• TASK
Please set the lines down again exactly, from the top of the entries through the line that contains "plaintext ← of_result (checked".

[Opening RECORDS SHOWN section]

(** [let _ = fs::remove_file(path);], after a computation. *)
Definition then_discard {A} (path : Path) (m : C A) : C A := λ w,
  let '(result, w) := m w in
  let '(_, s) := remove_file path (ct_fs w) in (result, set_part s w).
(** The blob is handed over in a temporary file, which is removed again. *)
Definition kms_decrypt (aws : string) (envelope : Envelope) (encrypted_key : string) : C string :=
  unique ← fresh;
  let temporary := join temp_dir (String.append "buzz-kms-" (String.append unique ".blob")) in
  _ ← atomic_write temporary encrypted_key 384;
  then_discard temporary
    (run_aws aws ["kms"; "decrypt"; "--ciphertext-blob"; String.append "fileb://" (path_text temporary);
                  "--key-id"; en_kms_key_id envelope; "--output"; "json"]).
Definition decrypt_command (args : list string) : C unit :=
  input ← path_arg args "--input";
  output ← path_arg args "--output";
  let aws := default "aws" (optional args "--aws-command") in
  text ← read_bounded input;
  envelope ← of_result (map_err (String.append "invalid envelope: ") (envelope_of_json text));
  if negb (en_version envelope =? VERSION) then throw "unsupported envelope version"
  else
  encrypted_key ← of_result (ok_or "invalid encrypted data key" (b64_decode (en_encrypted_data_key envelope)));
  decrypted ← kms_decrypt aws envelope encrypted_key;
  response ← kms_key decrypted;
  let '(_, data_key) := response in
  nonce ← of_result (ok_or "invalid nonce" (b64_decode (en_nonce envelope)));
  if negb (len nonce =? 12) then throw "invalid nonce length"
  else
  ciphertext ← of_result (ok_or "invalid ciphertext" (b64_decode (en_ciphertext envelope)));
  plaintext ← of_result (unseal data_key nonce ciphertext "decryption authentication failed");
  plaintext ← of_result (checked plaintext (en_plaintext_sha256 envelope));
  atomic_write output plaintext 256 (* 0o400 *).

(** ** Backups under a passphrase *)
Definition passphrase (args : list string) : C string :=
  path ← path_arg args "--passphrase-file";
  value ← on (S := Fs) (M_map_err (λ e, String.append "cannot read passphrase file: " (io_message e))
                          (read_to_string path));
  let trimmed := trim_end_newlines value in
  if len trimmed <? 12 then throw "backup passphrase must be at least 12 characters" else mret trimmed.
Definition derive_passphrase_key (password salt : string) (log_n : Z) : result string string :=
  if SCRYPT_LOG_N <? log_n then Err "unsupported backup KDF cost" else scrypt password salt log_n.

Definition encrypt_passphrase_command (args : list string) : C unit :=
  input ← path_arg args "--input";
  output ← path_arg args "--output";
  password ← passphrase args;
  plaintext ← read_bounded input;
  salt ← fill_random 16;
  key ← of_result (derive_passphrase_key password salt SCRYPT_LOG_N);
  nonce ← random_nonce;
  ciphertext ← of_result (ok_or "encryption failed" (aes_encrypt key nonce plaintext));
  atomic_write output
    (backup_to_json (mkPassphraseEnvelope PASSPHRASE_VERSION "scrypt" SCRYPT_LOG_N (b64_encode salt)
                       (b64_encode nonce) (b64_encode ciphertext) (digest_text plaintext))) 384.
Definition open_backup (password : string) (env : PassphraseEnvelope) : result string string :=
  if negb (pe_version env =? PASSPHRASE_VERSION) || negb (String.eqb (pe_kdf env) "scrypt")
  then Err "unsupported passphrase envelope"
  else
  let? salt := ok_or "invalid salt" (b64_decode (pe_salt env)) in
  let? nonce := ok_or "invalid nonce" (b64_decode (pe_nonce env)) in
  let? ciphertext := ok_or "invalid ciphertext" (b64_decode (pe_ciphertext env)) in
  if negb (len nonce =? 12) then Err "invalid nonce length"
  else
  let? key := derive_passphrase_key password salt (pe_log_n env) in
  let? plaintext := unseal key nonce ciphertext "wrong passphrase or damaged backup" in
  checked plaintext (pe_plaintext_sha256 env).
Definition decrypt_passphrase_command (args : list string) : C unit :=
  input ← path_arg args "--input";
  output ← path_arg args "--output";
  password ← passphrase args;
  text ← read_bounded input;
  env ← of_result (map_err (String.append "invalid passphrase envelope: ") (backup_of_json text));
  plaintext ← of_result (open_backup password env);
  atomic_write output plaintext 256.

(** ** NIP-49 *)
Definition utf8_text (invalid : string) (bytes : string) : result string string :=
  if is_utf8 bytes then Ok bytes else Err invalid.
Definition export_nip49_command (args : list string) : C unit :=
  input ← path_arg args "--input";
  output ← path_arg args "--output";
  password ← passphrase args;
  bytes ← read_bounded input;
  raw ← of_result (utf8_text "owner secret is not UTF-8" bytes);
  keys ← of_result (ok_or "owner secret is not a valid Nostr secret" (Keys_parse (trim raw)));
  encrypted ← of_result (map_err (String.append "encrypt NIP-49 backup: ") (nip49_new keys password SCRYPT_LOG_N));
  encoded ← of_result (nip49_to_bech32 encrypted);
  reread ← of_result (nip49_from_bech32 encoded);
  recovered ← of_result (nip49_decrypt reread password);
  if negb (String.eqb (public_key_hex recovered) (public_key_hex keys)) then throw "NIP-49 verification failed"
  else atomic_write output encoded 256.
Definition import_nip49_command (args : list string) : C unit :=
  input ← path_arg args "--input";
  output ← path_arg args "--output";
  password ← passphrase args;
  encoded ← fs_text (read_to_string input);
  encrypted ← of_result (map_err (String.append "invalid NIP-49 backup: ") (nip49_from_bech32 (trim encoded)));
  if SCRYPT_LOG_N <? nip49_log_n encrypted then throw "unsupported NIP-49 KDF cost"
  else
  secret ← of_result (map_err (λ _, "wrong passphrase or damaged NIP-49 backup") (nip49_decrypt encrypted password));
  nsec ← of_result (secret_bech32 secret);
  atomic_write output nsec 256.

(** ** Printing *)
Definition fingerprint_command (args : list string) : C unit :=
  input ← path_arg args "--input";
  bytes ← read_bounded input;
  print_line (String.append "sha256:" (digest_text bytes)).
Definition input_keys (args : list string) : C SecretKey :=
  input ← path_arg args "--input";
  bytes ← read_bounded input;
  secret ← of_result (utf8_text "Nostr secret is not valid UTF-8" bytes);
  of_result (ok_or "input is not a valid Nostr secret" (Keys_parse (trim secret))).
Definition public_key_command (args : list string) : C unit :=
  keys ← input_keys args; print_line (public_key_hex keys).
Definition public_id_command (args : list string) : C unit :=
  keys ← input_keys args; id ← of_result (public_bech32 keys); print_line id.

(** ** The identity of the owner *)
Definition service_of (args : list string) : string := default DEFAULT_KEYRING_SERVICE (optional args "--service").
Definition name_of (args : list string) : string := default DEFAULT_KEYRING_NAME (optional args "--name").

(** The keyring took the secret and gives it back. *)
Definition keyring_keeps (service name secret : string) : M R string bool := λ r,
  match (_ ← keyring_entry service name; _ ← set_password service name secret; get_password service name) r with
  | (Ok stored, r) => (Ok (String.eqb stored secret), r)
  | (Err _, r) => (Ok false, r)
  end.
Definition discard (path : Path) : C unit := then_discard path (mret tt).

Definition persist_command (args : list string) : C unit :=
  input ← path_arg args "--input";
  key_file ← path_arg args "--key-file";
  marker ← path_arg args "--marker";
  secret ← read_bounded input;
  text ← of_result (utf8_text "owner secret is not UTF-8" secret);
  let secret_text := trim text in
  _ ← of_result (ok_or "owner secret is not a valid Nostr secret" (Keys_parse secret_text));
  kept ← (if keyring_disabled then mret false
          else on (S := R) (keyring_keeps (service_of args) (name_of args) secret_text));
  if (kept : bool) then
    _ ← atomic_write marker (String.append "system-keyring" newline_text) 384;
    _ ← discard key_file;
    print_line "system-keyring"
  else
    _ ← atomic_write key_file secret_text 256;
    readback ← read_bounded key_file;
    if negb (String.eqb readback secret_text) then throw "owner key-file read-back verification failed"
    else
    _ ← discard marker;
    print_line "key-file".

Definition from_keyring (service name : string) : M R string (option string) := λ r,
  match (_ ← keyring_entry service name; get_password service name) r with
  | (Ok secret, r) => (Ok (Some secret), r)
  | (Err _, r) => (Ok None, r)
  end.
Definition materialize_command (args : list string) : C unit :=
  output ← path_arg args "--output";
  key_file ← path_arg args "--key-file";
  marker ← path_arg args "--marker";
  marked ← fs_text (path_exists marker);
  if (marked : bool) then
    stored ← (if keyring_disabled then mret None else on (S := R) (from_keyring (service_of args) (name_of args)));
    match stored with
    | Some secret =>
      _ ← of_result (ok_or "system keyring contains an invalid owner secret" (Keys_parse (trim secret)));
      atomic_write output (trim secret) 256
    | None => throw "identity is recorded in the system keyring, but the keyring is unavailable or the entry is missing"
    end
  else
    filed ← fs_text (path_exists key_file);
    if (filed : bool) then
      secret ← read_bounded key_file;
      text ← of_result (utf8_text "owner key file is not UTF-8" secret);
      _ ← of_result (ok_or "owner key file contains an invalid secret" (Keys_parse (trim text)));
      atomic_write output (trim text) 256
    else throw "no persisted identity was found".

[Closing RECORDS SHOWN section]

• RESPONSE FOR THIS EXERCISE
(** [let _ = fs::remove_file(path);], after a computation. *)
Definition then_discard {A} (path : Path) (m : C A) : C A := λ w,
  let '(result, w) := m w in
  let '(_, s) := remove_file path (ct_fs w) in (result, set_part s w).
(** The blob is handed over in a temporary file, which is removed again. *)
Definition kms_decrypt (aws : string) (envelope : Envelope) (encrypted_key : string) : C string :=
  unique ← fresh;
  let temporary := join temp_dir (String.append "buzz-kms-" (String.append unique ".blob")) in
  _ ← atomic_write temporary encrypted_key 384;
  then_discard temporary
    (run_aws aws ["kms"; "decrypt"; "--ciphertext-blob"; String.append "fileb://" (path_text temporary);
                  "--key-id"; en_kms_key_id envelope; "--output"; "json"]).
Definition decrypt_command (args : list string) : C unit :=
  input ← path_arg args "--input";
  output ← path_arg args "--output";
  let aws := default "aws" (optional args "--aws-command") in
  text ← read_bounded input;
  envelope ← of_result (map_err (String.append "invalid envelope: ") (envelope_of_json text));
  if negb (en_version envelope =? VERSION) then throw "unsupported envelope version"
  else
  encrypted_key ← of_result (ok_or "invalid encrypted data key" (b64_decode (en_encrypted_data_key envelope)));
  decrypted ← kms_decrypt aws envelope encrypted_key;
  response ← kms_key decrypted;
  let '(_, data_key) := response in
  nonce ← of_result (ok_or "invalid nonce" (b64_decode (en_nonce envelope)));
  if negb (len nonce =? 12) then throw "invalid nonce length"
  else
  ciphertext ← of_result (ok_or "invalid ciphertext" (b64_decode (en_ciphertext envelope)));
  plaintext ← of_result (unseal data_key nonce ciphertext "decryption authentication failed");
  plaintext ← of_result (checked plaintext (en_plaintext_sha256 envelope));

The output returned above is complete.